> _What you should do_
Please repeat, from the entries that follow, the lines from the one containing "Definition from_str (s" through the one containing "if ssh_inactivity_secs e" exactly, adding nothing.
** Opening The data block **
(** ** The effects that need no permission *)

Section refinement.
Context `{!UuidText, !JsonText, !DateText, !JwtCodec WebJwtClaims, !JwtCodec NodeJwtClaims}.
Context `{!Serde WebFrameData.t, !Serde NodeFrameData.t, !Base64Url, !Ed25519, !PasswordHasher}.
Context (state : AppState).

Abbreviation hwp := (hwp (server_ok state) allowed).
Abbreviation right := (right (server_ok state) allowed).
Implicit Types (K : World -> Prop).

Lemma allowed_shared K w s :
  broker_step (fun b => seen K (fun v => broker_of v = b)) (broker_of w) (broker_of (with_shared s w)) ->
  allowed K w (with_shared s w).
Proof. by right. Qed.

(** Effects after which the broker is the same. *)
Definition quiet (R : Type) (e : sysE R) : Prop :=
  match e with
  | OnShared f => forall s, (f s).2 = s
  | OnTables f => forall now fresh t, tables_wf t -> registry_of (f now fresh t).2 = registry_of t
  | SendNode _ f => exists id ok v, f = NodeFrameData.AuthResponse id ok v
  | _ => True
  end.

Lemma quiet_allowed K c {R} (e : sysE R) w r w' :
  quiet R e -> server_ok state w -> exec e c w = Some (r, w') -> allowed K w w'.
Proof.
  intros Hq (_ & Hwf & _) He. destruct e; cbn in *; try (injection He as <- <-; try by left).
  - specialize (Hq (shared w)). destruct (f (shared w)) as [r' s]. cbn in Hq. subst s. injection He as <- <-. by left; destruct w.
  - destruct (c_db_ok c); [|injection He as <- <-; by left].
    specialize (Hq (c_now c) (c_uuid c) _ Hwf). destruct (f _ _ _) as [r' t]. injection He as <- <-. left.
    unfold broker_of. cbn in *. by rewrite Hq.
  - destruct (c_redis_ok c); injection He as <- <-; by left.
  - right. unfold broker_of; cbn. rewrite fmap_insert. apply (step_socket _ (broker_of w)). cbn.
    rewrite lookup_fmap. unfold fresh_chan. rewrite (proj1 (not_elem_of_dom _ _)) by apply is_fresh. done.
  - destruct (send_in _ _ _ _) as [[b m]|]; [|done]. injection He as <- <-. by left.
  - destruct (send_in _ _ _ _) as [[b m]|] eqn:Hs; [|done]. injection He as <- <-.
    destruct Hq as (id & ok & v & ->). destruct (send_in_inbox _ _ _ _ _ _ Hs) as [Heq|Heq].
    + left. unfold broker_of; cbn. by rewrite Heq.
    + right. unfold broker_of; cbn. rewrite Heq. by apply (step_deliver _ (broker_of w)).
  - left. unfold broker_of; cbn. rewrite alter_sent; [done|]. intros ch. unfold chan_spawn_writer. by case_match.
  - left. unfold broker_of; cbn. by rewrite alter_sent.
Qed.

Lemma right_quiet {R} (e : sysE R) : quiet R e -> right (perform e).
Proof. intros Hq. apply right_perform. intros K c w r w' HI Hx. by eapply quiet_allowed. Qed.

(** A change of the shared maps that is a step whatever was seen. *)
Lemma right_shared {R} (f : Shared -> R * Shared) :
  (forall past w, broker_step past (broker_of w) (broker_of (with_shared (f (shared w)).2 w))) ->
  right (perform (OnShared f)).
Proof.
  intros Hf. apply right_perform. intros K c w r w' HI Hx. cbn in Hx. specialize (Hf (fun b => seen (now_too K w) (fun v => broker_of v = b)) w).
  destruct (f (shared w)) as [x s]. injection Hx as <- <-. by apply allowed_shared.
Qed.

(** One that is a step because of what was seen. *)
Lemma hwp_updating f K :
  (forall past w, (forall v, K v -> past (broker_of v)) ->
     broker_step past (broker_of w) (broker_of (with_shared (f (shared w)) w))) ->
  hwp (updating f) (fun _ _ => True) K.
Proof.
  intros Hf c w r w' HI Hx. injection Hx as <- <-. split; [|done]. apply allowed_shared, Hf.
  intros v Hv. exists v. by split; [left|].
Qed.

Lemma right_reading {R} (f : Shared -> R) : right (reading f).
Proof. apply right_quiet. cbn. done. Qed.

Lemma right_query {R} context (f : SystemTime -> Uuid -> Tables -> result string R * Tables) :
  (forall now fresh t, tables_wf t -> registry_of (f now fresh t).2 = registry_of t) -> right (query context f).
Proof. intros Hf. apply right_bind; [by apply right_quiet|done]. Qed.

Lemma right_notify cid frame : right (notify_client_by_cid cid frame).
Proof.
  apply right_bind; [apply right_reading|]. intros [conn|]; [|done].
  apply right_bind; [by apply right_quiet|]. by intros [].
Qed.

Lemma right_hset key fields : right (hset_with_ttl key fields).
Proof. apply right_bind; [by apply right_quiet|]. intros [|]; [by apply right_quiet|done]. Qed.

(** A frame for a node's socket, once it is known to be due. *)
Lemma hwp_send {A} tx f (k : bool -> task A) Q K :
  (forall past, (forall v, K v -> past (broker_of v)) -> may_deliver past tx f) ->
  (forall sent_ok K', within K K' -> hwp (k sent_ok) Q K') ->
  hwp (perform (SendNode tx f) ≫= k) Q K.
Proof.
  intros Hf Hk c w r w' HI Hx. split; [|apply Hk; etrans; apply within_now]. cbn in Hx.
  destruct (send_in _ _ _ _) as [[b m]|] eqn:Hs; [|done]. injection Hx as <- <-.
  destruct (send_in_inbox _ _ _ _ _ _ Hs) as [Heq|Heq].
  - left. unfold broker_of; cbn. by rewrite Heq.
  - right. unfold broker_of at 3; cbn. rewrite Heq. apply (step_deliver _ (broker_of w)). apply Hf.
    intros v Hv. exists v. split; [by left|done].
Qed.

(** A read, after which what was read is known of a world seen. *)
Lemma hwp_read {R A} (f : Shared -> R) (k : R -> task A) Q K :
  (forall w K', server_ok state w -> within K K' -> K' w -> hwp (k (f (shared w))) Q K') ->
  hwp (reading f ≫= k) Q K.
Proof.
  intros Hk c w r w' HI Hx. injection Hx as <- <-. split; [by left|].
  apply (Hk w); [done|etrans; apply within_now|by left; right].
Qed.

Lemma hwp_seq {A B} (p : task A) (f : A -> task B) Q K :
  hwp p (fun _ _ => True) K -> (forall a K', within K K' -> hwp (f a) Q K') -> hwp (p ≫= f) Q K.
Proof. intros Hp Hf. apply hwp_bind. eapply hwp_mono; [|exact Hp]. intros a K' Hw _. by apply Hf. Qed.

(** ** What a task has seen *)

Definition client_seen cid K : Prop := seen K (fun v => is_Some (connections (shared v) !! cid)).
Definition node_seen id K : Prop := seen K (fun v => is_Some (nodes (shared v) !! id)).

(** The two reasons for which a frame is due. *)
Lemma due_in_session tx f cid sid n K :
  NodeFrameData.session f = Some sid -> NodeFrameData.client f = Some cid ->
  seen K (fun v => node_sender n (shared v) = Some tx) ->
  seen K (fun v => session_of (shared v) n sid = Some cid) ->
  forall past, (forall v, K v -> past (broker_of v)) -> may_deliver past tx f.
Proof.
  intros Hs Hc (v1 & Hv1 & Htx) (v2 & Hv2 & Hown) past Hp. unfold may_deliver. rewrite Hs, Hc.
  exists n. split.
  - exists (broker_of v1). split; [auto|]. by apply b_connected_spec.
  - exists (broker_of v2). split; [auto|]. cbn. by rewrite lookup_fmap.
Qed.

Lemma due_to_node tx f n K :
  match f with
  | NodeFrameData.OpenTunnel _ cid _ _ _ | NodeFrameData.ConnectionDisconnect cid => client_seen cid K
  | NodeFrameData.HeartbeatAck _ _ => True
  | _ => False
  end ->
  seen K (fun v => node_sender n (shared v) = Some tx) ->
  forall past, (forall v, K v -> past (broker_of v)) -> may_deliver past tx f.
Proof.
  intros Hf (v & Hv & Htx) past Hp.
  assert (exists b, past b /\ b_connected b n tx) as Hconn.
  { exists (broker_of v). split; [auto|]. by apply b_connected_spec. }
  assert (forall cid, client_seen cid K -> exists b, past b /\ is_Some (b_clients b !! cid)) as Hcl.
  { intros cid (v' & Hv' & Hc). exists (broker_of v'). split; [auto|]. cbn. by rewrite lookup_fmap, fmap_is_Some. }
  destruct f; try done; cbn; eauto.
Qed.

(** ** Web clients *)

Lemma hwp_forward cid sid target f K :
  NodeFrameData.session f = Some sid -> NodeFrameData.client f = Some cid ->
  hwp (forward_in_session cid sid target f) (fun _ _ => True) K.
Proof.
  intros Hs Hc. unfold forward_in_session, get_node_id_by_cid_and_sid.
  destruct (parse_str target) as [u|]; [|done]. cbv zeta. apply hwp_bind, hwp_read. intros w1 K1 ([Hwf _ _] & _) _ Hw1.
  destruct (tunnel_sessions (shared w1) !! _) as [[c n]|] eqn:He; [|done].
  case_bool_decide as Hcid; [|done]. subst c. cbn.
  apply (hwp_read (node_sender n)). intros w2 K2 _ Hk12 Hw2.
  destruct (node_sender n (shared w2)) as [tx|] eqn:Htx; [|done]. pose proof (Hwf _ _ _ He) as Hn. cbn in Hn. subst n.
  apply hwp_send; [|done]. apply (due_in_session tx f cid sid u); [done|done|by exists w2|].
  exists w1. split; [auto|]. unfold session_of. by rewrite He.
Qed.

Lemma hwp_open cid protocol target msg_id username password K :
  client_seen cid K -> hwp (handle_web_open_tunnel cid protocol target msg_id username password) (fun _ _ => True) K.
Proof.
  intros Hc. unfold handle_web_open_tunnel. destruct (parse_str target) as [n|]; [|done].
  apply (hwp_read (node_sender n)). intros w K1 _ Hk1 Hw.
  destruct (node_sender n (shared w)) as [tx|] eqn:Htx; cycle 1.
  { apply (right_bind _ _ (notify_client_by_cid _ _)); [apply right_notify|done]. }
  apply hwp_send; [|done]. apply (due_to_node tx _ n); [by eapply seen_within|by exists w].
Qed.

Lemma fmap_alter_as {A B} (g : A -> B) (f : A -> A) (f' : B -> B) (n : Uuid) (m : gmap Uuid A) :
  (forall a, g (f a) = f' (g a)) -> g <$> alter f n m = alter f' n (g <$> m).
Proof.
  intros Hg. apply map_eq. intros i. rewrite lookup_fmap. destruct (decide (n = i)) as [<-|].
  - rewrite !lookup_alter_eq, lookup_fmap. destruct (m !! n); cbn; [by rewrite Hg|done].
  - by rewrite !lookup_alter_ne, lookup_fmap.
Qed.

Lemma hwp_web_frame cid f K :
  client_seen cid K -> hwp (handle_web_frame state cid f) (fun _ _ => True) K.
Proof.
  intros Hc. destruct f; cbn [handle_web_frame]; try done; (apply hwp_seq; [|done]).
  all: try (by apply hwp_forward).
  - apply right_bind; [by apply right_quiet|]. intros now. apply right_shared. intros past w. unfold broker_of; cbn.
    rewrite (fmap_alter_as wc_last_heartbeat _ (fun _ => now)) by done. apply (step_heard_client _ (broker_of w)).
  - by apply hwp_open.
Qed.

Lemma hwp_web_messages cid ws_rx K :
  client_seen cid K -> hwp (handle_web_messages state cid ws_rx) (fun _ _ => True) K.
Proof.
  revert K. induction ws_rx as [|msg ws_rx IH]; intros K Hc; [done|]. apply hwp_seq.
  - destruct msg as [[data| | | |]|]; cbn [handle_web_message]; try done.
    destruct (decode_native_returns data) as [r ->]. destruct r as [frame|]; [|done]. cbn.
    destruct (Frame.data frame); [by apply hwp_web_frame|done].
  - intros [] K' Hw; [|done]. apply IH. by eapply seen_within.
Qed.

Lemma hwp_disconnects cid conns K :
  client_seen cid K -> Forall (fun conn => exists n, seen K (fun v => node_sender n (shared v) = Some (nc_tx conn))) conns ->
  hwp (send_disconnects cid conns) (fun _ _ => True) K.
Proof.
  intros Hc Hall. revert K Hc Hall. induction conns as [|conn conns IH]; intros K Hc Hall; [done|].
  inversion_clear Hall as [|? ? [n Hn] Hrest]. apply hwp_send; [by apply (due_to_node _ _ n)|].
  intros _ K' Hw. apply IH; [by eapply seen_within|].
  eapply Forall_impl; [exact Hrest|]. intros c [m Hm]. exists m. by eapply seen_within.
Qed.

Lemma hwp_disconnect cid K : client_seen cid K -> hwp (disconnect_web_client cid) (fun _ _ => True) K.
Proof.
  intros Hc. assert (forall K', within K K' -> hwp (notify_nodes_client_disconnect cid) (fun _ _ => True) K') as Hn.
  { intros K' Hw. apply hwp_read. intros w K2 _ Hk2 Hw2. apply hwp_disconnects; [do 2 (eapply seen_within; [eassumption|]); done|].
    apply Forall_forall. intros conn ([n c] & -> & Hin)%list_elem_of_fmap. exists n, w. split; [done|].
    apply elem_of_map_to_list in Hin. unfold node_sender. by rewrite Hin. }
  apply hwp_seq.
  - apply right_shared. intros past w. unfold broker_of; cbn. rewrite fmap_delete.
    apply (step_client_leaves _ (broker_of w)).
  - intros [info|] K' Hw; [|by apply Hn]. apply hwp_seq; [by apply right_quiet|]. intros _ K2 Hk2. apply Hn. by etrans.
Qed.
** Closing The data block **
** Opening The data block **
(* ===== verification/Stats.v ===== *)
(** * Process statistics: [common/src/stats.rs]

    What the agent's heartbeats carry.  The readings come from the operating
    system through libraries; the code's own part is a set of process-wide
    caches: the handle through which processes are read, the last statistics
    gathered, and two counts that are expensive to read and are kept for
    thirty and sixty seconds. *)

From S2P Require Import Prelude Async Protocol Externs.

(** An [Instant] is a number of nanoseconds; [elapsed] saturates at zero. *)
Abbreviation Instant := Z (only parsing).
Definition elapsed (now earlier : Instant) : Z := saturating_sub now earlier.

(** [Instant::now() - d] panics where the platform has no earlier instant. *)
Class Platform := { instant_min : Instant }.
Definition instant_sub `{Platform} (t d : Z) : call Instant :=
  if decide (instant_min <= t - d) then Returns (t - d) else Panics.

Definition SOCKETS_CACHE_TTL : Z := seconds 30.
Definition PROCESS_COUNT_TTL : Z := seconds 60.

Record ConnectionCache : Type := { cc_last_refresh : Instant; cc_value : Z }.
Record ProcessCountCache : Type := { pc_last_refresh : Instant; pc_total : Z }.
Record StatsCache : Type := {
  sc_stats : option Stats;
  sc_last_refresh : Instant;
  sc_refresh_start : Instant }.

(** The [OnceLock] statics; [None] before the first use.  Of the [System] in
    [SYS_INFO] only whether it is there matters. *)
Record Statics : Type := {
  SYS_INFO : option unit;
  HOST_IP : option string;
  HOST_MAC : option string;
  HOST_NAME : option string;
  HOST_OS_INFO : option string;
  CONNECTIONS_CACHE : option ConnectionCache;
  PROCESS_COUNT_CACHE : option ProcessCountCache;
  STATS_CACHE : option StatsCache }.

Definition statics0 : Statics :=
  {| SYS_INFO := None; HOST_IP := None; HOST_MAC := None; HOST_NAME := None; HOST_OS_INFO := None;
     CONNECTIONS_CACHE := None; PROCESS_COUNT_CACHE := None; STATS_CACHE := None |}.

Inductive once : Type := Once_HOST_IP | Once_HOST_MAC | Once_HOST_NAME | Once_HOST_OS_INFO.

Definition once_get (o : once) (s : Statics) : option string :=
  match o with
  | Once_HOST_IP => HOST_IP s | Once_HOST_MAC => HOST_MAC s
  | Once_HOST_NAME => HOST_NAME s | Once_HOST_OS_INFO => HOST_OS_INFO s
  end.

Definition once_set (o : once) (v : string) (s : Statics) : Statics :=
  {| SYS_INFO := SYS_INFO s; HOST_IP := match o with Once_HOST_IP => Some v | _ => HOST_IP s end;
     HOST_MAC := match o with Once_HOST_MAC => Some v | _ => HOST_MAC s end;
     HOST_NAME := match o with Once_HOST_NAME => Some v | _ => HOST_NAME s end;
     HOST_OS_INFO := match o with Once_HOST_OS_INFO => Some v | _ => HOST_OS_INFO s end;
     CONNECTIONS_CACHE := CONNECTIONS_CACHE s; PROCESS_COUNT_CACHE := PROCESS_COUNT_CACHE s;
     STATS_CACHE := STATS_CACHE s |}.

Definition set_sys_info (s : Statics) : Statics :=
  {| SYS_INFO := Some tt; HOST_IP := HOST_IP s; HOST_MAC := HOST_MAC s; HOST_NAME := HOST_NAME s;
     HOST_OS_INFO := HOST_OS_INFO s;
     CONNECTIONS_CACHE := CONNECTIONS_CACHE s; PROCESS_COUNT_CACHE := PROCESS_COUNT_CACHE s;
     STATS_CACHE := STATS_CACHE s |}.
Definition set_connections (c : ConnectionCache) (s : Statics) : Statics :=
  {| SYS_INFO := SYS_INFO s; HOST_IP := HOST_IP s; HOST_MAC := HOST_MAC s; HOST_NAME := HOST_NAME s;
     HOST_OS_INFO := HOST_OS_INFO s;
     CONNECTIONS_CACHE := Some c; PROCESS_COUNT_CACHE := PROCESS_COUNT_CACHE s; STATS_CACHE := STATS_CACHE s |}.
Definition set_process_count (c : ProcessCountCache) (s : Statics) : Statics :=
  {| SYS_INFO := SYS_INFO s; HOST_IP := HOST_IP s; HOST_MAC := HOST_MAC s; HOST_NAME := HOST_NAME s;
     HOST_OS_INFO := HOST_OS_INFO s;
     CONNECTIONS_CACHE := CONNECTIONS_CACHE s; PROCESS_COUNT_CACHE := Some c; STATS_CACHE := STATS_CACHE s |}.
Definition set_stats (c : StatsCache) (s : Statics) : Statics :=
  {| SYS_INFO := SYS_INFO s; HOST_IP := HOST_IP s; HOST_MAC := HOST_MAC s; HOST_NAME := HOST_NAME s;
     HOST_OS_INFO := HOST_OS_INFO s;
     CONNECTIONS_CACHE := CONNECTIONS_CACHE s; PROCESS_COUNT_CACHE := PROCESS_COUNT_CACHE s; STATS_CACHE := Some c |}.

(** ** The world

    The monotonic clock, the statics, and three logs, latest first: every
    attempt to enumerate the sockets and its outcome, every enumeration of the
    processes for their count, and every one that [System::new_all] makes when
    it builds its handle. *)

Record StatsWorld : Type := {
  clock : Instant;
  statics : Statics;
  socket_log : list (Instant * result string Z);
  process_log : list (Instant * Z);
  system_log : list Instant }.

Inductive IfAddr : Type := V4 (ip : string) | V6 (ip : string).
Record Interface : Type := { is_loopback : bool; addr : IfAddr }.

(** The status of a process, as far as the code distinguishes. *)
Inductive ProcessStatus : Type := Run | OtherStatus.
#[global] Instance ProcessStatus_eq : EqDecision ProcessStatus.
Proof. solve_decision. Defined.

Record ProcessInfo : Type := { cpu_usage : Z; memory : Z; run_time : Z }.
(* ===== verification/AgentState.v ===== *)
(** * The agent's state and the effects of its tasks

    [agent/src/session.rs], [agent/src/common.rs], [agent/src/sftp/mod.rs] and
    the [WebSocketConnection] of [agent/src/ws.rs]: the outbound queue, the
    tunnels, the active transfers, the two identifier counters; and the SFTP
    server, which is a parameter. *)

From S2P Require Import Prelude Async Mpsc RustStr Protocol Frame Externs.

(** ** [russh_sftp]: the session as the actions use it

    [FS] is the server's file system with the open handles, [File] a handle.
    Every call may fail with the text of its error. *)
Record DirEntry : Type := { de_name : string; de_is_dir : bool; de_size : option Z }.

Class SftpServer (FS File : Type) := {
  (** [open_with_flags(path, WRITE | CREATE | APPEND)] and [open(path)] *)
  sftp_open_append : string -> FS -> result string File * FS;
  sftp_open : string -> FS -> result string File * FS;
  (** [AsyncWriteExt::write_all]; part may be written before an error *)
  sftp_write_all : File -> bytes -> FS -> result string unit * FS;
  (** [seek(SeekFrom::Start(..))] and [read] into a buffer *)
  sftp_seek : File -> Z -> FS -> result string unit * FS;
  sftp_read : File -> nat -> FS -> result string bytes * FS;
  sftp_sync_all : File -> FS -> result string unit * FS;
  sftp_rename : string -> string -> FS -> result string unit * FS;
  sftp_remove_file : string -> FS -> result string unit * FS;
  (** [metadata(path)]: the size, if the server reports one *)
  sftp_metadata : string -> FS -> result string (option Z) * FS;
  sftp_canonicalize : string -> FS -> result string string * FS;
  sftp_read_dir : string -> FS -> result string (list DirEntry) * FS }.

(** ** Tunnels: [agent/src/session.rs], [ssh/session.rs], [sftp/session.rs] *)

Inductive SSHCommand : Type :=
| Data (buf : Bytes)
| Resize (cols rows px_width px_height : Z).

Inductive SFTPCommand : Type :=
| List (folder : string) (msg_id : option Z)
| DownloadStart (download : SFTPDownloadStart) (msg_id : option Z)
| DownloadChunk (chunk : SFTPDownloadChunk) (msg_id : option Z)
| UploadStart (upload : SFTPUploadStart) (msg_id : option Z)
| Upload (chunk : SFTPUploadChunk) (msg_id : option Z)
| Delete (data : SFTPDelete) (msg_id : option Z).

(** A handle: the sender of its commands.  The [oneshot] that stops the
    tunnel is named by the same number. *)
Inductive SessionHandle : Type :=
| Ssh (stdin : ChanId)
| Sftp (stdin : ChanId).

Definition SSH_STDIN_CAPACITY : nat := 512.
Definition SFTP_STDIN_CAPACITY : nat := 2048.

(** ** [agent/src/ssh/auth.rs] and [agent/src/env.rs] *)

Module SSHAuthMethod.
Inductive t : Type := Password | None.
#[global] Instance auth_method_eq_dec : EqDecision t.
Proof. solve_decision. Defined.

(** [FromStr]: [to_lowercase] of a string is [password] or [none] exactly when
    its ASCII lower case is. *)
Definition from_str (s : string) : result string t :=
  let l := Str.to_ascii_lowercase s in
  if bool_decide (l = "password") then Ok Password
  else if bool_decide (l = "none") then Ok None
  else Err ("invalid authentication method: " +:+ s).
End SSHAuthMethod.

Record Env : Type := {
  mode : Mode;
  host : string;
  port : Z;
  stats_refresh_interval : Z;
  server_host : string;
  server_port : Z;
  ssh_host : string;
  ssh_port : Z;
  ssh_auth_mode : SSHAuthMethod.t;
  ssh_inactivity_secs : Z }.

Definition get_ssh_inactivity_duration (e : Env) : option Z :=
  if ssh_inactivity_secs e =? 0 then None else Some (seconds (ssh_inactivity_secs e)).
** Closing The data block **
> _Task answer_
Definition from_str (s : string) : result string t :=
  let l := Str.to_ascii_lowercase s in
  if bool_decide (l = "password") then Ok Password
  else if bool_decide (l = "none") then Ok None
  else Err ("invalid authentication method: " +:+ s).
End SSHAuthMethod.

Record Env : Type := {
  mode : Mode;
  host : string;
  port : Z;
  stats_refresh_interval : Z;
  server_host : string;
  server_port : Z;
  ssh_host : string;
  ssh_port : Z;
  ssh_auth_mode : SSHAuthMethod.t;
  ssh_inactivity_secs : Z }.

Definition get_ssh_inactivity_duration (e : Env) : option Z :=
  if ssh_inactivity_secs e =? 0 then None else Some (seconds (ssh_inactivity_secs e)).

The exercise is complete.